<<<<

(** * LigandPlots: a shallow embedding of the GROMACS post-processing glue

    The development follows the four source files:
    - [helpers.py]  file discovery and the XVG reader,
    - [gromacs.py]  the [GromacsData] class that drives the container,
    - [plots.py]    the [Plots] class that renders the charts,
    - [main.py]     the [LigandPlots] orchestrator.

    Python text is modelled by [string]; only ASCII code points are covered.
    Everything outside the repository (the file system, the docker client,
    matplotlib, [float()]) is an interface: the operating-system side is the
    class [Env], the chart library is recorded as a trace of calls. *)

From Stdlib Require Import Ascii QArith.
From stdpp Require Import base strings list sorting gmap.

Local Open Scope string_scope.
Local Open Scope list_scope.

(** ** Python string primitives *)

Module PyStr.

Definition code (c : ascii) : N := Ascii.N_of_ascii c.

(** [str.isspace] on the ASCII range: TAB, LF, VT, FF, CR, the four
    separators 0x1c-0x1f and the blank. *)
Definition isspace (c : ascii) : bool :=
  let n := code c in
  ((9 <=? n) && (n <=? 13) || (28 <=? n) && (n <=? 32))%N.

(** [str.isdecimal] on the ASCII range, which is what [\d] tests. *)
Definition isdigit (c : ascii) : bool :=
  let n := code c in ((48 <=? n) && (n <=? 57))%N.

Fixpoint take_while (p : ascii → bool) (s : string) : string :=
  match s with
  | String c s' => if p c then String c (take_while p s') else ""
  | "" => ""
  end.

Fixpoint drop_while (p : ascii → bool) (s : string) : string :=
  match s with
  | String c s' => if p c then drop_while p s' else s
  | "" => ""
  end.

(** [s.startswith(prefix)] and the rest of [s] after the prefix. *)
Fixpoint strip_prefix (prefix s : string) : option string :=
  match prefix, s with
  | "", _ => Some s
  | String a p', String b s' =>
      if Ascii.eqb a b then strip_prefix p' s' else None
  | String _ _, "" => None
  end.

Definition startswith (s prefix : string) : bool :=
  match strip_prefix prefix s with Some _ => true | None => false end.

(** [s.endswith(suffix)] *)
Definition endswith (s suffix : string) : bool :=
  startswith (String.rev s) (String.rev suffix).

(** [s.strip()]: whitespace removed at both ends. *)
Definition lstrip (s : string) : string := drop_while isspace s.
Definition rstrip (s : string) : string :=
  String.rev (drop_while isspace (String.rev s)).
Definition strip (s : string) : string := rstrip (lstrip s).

>>>>

TASK REQUIREMENTS:
Where in the records does the word "None" appear? Copy each line that holds it.

RESULT OF THE TASK:
      if Ascii.eqb a b then strip_prefix p' s' else None
  | String _ _, "" => None
  match strip_prefix prefix s with Some _ => true | None => false end.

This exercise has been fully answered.